According to Paul, the conversation took place on May 17, 2017, three days before President Trump travelled aboard Air Force One to the Middle East. When furious Nancy hung up the phone, she cucked Paul by divulging tales of her trysts with various lovers, who took care of her in ways Paul never could.
“It’s absurd to think even the most competent assassin could sabotage the president’s plane,” Vice Admiral Crandall said. “We could not identify whom she spoke to, but, thanks to Mr. Pelosi, we have proof in the form of financial transactions that she wired $3m to a bank account in the Cayman Islands five days before the call.”
He showed the panel Nancy’s bank statements.
“Mr. Pelosi, why didn’t you bring any of this to the Secret Service?” Vice Adm. Crandall asked.
“Because it’s rife with corruption, and it’s likely they would have disappeared me. The Secret Service is Deep State,” Paul Pelosi replied.
“Like your wife?”
“Yes, like Nancy,” Paul Pelosi said.
“Mr. Pelosi told us how to procure his evidence after his own trial,” Vice Adm. Crandall told the panel. “He could have shared it sooner, before his trial, and used it as a bargaining chip. But he didn’t. Mr. Pelosi, why didn’t you?”
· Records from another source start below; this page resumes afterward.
(* ===== verification/Escalation.v ===== *)
(** * Composed-risk analysis (sdk/liminal_causal_escalation/__init__.py)

    Hash-chained trajectory events, the verification of a trajectory and the
    deterministic risk score computed from it. *)
From stdpp Require Import gmap.
From S2P Require Import Prelude PyStr Json Digest.
#[local] Open Scope Z_scope.

(** ** Constants *)
Definition SCHEMA : string := "liminal-causal-escalation-decision-v0.1".

Definition AUTHORITY : dict :=
  [("mode", JStr "trajectory_analysis_only"); ("capability_grant", JBool false);
   ("execution", JBool false); ("network_mediation", JBool false);
   ("credential_access", JBool false); ("process_control", JBool false);
   ("containment_execution", JBool false); ("human_release", JBool false)].

Definition EVENT_KINDS : list string :=
  ["package.install"; "network.connect_domain"; "credential.access"; "process.spawn_child";
   "process.execute"; "runtime.configure"; "repository.write"; "capability.grant";
   "capability.revoke"].

(** A rule: identifier, weight and the kinds it requires, in order. *)
Record rule := { rule_id : string; weight : Z; requires : list string }.

Definition RULES : list rule :=
  [{| rule_id := "R-CRED-EGRESS"; weight := 35;
      requires := ["network.connect_domain"; "credential.access"] |};
   {| rule_id := "R-PACKAGE-EGRESS"; weight := 20;
      requires := ["package.install"; "network.connect_domain"] |};
   {| rule_id := "R-CRED-CHILD"; weight := 30;
      requires := ["credential.access"; "process.spawn_child"] |};
   {| rule_id := "R-PACKAGE-CRED-CHILD"; weight := 45;
      requires := ["package.install"; "credential.access"; "process.spawn_child"] |};
   {| rule_id := "R-RUNTIME-CRED"; weight := 25;
      requires := ["runtime.configure"; "credential.access"] |};
   {| rule_id := "R-NEW-EGRESS-CHILD"; weight := 25;
      requires := ["network.connect_domain"; "process.spawn_child"] |}].

Definition THRESHOLD_REVISE : Z := 20.
Definition THRESHOLD_BLOCK : Z := 50.
Definition THRESHOLD_CONTAIN : Z := 80.

(** ** Events *)
Record TrajectoryEvent := {
  te_event_id : string;
  te_sequence : Z;
  te_observed_at_unix : Z;
  te_kind : string;
  te_decision : string;
  te_subject_id : string;
  te_capability_id : option string;
  te_privilege_level_before : Z;
  te_privilege_level_after : Z;
  te_metadata_sha256 : string;
  te_previous_event_sha256 : string;
  te_event_sha256 : string
}.

Definition TrajectoryEvent_body (e : TrajectoryEvent) : dict :=
  [("event_id", JStr (te_event_id e));
   ("sequence", JInt (te_sequence e));
   ("observed_at_unix", JInt (te_observed_at_unix e));
   ("kind", JStr (te_kind e));
   ("decision", JStr (te_decision e));
   ("subject_id", JStr (te_subject_id e));
   ("capability_id", jopt (te_capability_id e));
   ("privilege_level_before", JInt (te_privilege_level_before e));
   ("privilege_level_after", JInt (te_privilege_level_after e));
   ("metadata_sha256", JStr (te_metadata_sha256 e));
   ("previous_event_sha256", JStr (te_previous_event_sha256 e))].

Definition set_event_sha (e : TrajectoryEvent) (d : string) : TrajectoryEvent := {|
  te_event_id := te_event_id e; te_sequence := te_sequence e;
  te_observed_at_unix := te_observed_at_unix e; te_kind := te_kind e;
  te_decision := te_decision e; te_subject_id := te_subject_id e;
  te_capability_id := te_capability_id e;
  te_privilege_level_before := te_privilege_level_before e;
  te_privilege_level_after := te_privilege_level_after e;
  te_metadata_sha256 := te_metadata_sha256 e;
  te_previous_event_sha256 := te_previous_event_sha256 e; te_event_sha256 := d |}.

(** ** Decisions *)
Record EscalationDecision := {
  ed_decision : string;
  ed_risk_score : Z;
  ed_matched_rules : list string;
  ed_contributing_event_ids : list string;
  ed_privilege_delta : Z;
  ed_capability_delta : Z;
  ed_explanation : string;
  ed_graph_sha256 : string;
  ed_receipt_sha256 : string
}.

Definition EscalationDecision_body (d : EscalationDecision) : dict :=
  [("schema", JStr SCHEMA);
   ("decision", JStr (ed_decision d));
   ("risk_score", JInt (ed_risk_score d));
   ("matched_rules", jstrs (ed_matched_rules d));
   ("contributing_event_ids", jstrs (ed_contributing_event_ids d));
   ("privilege_delta", JInt (ed_privilege_delta d));
   ("capability_delta", JInt (ed_capability_delta d));
   ("explanation", JStr (ed_explanation d));
   ("graph_sha256", JStr (ed_graph_sha256 d));
   ("authority", JObj AUTHORITY)].

Definition EscalationDecision_as_document (d : EscalationDecision) : dict :=
  dict_set (EscalationDecision_body d) "receipt_sha256" (JStr (ed_receipt_sha256 d)).

(** ** Rule matching *)

(** The loop of [_ordered_subsequence]; [required] is [required[cursor:]], which the
    callers never pass empty. *)
Fixpoint _ordered_subsequence (values required : list string) : bool :=
  match values, required with
  | value :: values', r :: rest =>
      if String.eqb value r then
        match rest with
        | [] => true
        | _ => _ordered_subsequence values' rest
        end
      else _ordered_subsequence values' required
  | _, _ => false
  end.

Fixpoint _contributors_for (events : list TrajectoryEvent) (required : list string) : list string :=
  match events, required with
  | event :: events', r :: rest =>
      if String.eqb (te_kind event) r then
        te_event_id event :: match rest with
                             | [] => []
                             | _ => _contributors_for events' rest
                             end
      else _contributors_for events' required
  | _, _ => []
  end.

Definition _decision_for (score : Z) : string :=
  if THRESHOLD_CONTAIN <=? score then "CONTAIN"
  else if THRESHOLD_BLOCK <=? score then "BLOCK"
  else if THRESHOLD_REVISE <=? score then "REVISE"
  else "ALLOW".

(** [f"{n:+d}"]. *)
Definition signed (n : Z) : string := if n <? 0 then pretty n else "+" +:+ pretty n.

Definition _explain (decision : string) (score : Z) (rules event_ids : list string)
    (privilege_delta capability_delta : Z) : string :=
  join "; "
    (["trajectory risk=" +:+ pretty score +:+ "/100 → " +:+ decision]
     ++ (if bool_decide (rules = []) then [] else ["matched rules: " +:+ join ", " rules])
     ++ (if bool_decide (event_ids = []) then []
         else ["contributing events: " +:+ join ", " event_ids])
     ++ (if privilege_delta =? 0 then [] else ["privilege delta: " +:+ signed privilege_delta])
     ++ (if capability_delta =? 0 then []
         else ["peak active capability count: " +:+ pretty capability_delta])).

(** The loop over the rules: matched identifiers, contributors and risk. *)
Definition rule_step (allowed : list TrajectoryEvent)
    (acc : list string * list string * Z) (r : rule) : list string * list string * Z :=
  let '(matched, contributors, risk) := acc in
  if _ordered_subsequence (map te_kind allowed) (requires r)
  then (matched ++ [rule_id r], contributors ++ _contributors_for allowed (requires r),
        risk + weight r)
  else acc.

Definition match_rules (allowed : list TrajectoryEvent) : list string * list string * Z :=
  fold_left (rule_step allowed) (sorted_on rule_id RULES) ([], [], 0).

(** The loop over the granted capabilities: [(active_caps, max_caps)]. *)
Definition caps_step (acc : gset string * Z) (e : TrajectoryEvent) : gset string * Z :=
  let active :=
    match te_capability_id e with
    | None => fst acc
    | Some c =>
        if String.eqb c "" then fst acc
        else if String.eqb (te_kind e) "capability.grant" then {[ c ]} ∪ fst acc
        else if String.eqb (te_kind e) "capability.revoke" then fst acc ∖ {[ c ]}
        else fst acc
    end in
  (active, Z.max (snd acc) (Z.of_nat (size active))).

Definition peak_caps (allowed : list TrajectoryEvent) : Z :=
  snd (fold_left caps_step allowed (∅, 0)).

Definition privilege_delta (ordered : list TrajectoryEvent) : Z :=
  match ordered with
  | [] => 0
  | first :: _ =>
      te_privilege_level_after (List.last ordered first) - te_privilege_level_before first
  end.

Definition is_allowed (e : TrajectoryEvent) : bool := String.eqb (te_decision e) "ALLOW".

Definition risk_score (ordered : list TrajectoryEvent) : Z :=
  let allowed := List.filter is_allowed ordered in
  let risk := snd (match_rules allowed) in
  let pd := privilege_delta ordered in
  let risk := if 0 <? pd then risk + Z.min 25 (pd * 5) else risk in
  let cd := peak_caps allowed in
  let risk := if 1 <? cd then risk + Z.min 20 ((cd - 1) * 5) else risk in
  Z.min 100 risk.

Section escalation.
Context {hash : Digest}.

Definition TrajectoryEvent_build (event_id : string) (sequence observed_at_unix : Z)
    (kind decision subject_id : string) (capability_id : option string)
    (privilege_level_before privilege_level_after : Z) (metadata : dict)
    (previous_event_sha256 : string) : result TrajectoryEvent :=
  _ ← raise_if (String.eqb (py_strip event_id) "") EscalationError "event_id must be non-empty";
  _ ← raise_if (sequence <? 1) EscalationError "sequence must be >= 1";
  _ ← raise_if (observed_at_unix <? 0) EscalationError "observed_at_unix must be non-negative";
  _ ← raise_if (negb (mem kind EVENT_KINDS)) EscalationError "unsupported event kind";
  _ ← raise_if (negb (mem decision ["ALLOW"; "BLOCK"; "REVISE"; "CONTAIN"])) EscalationError
        "unsupported decision";
  _ ← raise_if (String.eqb (py_strip subject_id) "") EscalationError
        "subject_id must be non-empty";
  _ ← raise_if (negb ((0 <=? privilege_level_before) && (privilege_level_before <=? 10)))
        EscalationError "privilege_level_before must be between 0 and 10";
  _ ← raise_if (negb ((0 <=? privilege_level_after) && (privilege_level_after <=? 10)))
        EscalationError "privilege_level_after must be between 0 and 10";
  _ ← raise_if (negb (py_len previous_event_sha256 =? 64)) EscalationError
        "previous_event_sha256 must be a SHA-256 digest";
  let base := {|
    te_event_id := event_id; te_sequence := sequence; te_observed_at_unix := observed_at_unix;
    te_kind := kind; te_decision := decision; te_subject_id := subject_id;
    te_capability_id := capability_id; te_privilege_level_before := privilege_level_before;
    te_privilege_level_after := privilege_level_after;
    te_metadata_sha256 := canonical_sha256 (JObj metadata);
    te_previous_event_sha256 := previous_event_sha256; te_event_sha256 := "" |} in
  Ok (set_event_sha base (canonical_sha256 (JObj (TrajectoryEvent_body base)))).

(** The loop of [_verify_chain]. *)
Fixpoint verify_from (index : Z) (previous : string) (last_time : Z) (events : list TrajectoryEvent)
    : result unit :=
  match events with
  | [] => Ok tt
  | event :: rest =>
      _ ← raise_if (negb (te_sequence event =? index)) EscalationError
            "event sequence is disconnected";
      _ ← raise_if (negb (String.eqb (te_previous_event_sha256 event) previous)) EscalationError
            "causal hash chain is disconnected";
      _ ← raise_if (te_observed_at_unix event <? last_time) EscalationError
            "event time moved backwards";
      _ ← raise_if (negb (String.eqb (canonical_sha256 (JObj (TrajectoryEvent_body event)))
                            (te_event_sha256 event))) EscalationError "event digest mismatch";
      verify_from (index + 1) (te_event_sha256 event) (te_observed_at_unix event) rest
  end.

Definition _verify_chain (events : list TrajectoryEvent) : result unit :=
  verify_from 1 ZERO_SHA256 (-1) events.

(** [event.body() | {"event_sha256": event.event_sha256}]. *)
Definition event_document (e : TrajectoryEvent) : dict :=
  dict_set (TrajectoryEvent_body e) "event_sha256" (JStr (te_event_sha256 e)).

Definition seal_decision (d : EscalationDecision) : EscalationDecision := {|
  ed_decision := ed_decision d; ed_risk_score := ed_risk_score d;
  ed_matched_rules := ed_matched_rules d;
  ed_contributing_event_ids := ed_contributing_event_ids d;
  ed_privilege_delta := ed_privilege_delta d; ed_capability_delta := ed_capability_delta d;
  ed_explanation := ed_explanation d; ed_graph_sha256 := ed_graph_sha256 d;
  ed_receipt_sha256 := canonical_sha256 (JObj (EscalationDecision_body d)) |}.

(** The decision [analyze_trajectory] serialises for a verified trajectory. *)
Definition analysis (ordered : list TrajectoryEvent) : EscalationDecision :=
  let allowed := List.filter is_allowed ordered in
  let '(matched, contributors, _) := match_rules allowed in
  let risk := risk_score ordered in
  let decision := _decision_for risk in
  let pd := privilege_delta ordered in
  let cd := peak_caps allowed in
  seal_decision {|
    ed_decision := decision; ed_risk_score := risk; ed_matched_rules := matched;
    ed_contributing_event_ids := sorted_set contributors; ed_privilege_delta := pd;
    ed_capability_delta := cd;
    ed_explanation := _explain decision risk matched (sorted_set contributors) pd cd;
    ed_graph_sha256 := canonical_sha256 (JList (map (fun e => JObj (event_document e)) ordered));
    ed_receipt_sha256 := "" |}.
“The truth of it is, I felt safer here than out there. Here I’m protected, while she was free parading around with actor Sam Waterston wearing makeup to look like me.”
“Thank you, Mr. Pelosi. Your cooperation in this matter will be taken into consideration. As for the defendant, It’s JAG’s opinion that we’ve proven beyond reasonable doubt that Nancy Pelosi committed treason and conspiracy to commit murder against President Donald J. Trump. It matters not if a bomb was ever planted. It is our recommendation that the defendant be hanged for her crimes,” Vice Adm. Crandall said.
The panel unanimously agreed, and Vice Adm. Crandall set an execution date for December 27.
Author’s note: For the sake of brevity, I have omitted Covid stuff from the article. In short, Paul had documents and digital data proving that Nancy had accepted nearly $63m from the Treasury Department in exchange for supporting mask and vaccine mandates, and pushing lockdowns.